Data Block Start

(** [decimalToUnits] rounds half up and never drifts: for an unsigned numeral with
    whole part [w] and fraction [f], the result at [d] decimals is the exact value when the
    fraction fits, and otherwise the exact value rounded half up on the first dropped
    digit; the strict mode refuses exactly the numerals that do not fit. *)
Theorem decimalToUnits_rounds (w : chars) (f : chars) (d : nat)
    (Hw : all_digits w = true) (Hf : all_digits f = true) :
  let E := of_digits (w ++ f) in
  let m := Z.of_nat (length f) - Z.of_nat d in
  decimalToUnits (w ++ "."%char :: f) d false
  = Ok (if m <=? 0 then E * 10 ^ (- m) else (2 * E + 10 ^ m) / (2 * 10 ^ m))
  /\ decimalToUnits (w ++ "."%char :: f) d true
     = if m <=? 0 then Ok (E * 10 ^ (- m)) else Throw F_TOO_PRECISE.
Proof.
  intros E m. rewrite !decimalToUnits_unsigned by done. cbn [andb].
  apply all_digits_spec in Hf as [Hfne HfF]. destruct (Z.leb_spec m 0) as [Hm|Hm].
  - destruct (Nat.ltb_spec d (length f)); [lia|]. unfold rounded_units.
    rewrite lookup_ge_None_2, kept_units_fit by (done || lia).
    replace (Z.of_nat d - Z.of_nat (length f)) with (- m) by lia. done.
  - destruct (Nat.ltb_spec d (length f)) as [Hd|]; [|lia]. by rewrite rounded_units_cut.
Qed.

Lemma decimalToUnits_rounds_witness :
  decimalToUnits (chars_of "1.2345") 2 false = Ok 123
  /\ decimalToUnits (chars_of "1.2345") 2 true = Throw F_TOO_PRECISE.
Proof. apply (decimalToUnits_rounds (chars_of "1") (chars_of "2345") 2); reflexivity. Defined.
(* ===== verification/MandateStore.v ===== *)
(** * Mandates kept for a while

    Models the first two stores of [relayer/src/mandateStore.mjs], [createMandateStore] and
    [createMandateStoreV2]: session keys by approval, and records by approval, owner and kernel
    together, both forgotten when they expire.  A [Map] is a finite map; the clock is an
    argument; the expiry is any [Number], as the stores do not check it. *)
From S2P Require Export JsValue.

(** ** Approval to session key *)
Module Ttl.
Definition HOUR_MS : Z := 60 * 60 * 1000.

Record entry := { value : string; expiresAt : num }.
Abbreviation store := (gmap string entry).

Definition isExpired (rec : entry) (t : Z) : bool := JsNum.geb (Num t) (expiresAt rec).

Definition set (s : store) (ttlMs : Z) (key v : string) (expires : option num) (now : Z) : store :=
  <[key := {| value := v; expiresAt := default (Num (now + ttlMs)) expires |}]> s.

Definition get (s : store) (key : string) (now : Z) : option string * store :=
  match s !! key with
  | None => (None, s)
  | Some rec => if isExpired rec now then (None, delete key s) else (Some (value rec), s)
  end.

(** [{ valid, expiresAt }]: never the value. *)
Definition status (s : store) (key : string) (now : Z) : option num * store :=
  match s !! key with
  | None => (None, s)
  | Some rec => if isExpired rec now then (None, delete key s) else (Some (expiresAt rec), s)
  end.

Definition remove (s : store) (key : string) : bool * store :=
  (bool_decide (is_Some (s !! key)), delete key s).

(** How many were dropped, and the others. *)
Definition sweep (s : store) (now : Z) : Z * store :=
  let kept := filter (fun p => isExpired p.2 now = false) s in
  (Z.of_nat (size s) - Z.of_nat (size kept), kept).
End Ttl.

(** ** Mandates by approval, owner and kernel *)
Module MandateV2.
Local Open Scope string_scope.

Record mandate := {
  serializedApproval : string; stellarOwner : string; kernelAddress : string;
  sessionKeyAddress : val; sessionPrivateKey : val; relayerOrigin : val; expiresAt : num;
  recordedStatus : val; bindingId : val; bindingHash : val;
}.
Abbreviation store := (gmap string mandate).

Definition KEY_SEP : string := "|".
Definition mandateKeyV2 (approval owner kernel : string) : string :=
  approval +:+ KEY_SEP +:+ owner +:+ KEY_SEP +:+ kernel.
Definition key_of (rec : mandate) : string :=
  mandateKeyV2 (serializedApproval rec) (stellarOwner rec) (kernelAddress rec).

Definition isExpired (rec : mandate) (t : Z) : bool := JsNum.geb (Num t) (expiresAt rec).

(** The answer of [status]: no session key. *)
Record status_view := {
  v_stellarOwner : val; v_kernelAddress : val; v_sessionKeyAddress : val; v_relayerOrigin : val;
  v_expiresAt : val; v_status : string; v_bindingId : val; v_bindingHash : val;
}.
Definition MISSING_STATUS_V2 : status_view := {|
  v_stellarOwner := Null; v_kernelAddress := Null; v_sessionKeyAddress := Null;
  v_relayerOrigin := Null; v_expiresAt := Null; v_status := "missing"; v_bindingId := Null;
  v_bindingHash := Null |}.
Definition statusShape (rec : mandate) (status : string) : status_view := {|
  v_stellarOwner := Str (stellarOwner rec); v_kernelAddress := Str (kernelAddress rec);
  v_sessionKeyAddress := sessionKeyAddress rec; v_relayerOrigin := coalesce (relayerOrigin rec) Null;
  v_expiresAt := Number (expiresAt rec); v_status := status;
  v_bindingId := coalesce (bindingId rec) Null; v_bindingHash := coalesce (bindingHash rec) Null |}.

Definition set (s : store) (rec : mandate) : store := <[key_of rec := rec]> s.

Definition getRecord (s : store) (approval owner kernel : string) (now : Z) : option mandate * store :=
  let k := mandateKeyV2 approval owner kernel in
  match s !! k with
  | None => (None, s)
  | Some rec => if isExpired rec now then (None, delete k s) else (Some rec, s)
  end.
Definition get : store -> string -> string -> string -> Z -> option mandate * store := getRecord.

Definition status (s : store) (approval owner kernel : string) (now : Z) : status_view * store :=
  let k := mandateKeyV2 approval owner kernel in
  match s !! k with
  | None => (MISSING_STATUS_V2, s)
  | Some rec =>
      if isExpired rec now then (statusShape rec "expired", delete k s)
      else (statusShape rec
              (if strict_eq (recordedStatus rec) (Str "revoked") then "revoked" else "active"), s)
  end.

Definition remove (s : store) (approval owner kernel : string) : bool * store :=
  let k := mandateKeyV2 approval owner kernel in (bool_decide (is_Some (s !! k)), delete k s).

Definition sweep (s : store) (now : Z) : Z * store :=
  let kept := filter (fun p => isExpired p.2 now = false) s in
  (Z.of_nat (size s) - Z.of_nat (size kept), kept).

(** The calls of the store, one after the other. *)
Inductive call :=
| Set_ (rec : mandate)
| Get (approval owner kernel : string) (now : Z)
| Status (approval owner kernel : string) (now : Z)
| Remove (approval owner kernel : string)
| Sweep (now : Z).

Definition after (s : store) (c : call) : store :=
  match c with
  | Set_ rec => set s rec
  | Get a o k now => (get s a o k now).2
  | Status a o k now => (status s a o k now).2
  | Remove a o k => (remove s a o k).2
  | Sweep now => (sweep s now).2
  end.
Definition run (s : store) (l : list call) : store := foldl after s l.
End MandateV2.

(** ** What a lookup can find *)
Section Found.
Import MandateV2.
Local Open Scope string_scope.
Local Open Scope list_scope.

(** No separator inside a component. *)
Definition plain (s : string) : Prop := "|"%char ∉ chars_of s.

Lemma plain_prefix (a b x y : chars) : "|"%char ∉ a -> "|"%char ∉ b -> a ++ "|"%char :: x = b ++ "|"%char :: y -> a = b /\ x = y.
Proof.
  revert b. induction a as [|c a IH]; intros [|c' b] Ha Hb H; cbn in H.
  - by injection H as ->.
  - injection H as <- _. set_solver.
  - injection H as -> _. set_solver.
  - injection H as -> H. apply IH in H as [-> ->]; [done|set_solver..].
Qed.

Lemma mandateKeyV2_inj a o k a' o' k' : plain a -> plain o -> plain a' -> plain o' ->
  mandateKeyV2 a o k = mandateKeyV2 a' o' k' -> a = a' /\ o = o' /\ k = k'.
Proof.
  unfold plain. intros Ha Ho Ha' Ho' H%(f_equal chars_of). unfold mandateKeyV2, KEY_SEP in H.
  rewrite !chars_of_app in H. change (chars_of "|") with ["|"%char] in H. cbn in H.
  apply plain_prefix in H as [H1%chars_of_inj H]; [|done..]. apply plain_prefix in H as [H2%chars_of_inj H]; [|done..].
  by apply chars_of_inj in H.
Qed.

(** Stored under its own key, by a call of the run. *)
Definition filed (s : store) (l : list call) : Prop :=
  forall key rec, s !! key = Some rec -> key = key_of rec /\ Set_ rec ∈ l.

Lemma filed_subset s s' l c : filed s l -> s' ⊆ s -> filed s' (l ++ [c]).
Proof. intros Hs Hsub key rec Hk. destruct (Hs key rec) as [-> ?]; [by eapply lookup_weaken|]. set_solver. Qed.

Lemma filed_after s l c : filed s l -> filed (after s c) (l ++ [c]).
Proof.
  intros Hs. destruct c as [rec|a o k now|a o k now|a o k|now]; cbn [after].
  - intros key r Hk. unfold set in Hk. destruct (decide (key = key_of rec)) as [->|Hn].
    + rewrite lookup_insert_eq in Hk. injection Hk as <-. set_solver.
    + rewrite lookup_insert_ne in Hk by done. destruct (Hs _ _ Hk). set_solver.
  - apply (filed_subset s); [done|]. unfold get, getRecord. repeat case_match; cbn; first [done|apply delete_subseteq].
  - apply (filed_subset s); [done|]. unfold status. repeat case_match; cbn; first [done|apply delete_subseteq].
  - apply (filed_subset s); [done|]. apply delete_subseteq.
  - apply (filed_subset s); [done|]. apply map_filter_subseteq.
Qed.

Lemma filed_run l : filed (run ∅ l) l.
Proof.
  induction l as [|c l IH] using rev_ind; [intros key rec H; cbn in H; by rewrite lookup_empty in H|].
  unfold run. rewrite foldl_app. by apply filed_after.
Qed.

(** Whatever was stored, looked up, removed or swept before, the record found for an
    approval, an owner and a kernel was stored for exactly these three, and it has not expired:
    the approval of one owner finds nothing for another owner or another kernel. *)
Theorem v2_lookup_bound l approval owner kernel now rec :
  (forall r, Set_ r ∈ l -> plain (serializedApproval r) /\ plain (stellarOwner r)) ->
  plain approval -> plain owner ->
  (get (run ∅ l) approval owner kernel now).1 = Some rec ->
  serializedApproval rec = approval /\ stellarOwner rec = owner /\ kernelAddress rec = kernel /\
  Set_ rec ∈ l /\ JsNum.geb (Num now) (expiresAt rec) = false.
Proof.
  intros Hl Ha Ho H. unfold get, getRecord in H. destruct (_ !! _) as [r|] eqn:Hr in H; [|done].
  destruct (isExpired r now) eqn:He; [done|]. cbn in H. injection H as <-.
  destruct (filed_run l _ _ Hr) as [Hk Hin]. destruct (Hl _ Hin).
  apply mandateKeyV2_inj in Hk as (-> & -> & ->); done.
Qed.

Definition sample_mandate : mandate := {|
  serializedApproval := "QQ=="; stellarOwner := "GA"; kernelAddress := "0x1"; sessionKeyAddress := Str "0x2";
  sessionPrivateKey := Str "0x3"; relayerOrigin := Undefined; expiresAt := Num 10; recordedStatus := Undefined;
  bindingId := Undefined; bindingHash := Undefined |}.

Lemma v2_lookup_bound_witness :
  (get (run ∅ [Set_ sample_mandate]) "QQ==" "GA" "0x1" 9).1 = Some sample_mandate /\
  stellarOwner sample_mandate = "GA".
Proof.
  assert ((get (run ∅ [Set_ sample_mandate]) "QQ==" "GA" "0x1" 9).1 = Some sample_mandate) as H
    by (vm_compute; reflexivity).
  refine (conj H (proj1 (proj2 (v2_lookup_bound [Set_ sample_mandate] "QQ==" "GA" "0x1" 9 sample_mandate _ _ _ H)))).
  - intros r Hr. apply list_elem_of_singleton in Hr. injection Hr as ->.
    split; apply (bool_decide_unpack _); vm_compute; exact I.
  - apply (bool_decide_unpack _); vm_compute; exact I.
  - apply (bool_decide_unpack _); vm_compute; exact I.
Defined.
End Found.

Data Block End
Data Block Start

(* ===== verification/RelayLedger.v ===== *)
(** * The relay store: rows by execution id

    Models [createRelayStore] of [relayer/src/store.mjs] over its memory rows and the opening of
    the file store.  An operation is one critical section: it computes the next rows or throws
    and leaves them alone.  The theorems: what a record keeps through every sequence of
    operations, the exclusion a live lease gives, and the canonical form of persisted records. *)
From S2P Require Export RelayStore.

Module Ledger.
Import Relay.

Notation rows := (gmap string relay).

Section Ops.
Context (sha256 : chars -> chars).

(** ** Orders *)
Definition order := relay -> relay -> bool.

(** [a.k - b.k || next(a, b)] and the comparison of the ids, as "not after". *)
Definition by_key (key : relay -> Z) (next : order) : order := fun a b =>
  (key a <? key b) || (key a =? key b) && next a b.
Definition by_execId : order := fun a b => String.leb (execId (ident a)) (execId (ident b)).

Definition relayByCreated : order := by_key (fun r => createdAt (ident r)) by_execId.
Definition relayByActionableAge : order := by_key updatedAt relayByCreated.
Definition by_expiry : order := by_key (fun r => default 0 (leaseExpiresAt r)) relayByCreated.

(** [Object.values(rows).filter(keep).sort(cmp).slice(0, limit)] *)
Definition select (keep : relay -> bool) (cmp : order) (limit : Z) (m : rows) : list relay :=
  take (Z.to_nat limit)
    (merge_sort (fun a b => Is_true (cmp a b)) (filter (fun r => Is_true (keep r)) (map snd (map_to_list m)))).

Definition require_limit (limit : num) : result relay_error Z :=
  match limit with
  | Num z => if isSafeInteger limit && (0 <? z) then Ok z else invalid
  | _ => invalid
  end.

Data Block End

■ **Requirement**: Copy each line from the data that features the string "ident".

■ **Your solution**:
Definition by_execId : order := fun a b => String.leb (execId (ident a)) (execId (ident b)).
Definition relayByCreated : order := by_key (fun r => createdAt (ident r)) by_execId.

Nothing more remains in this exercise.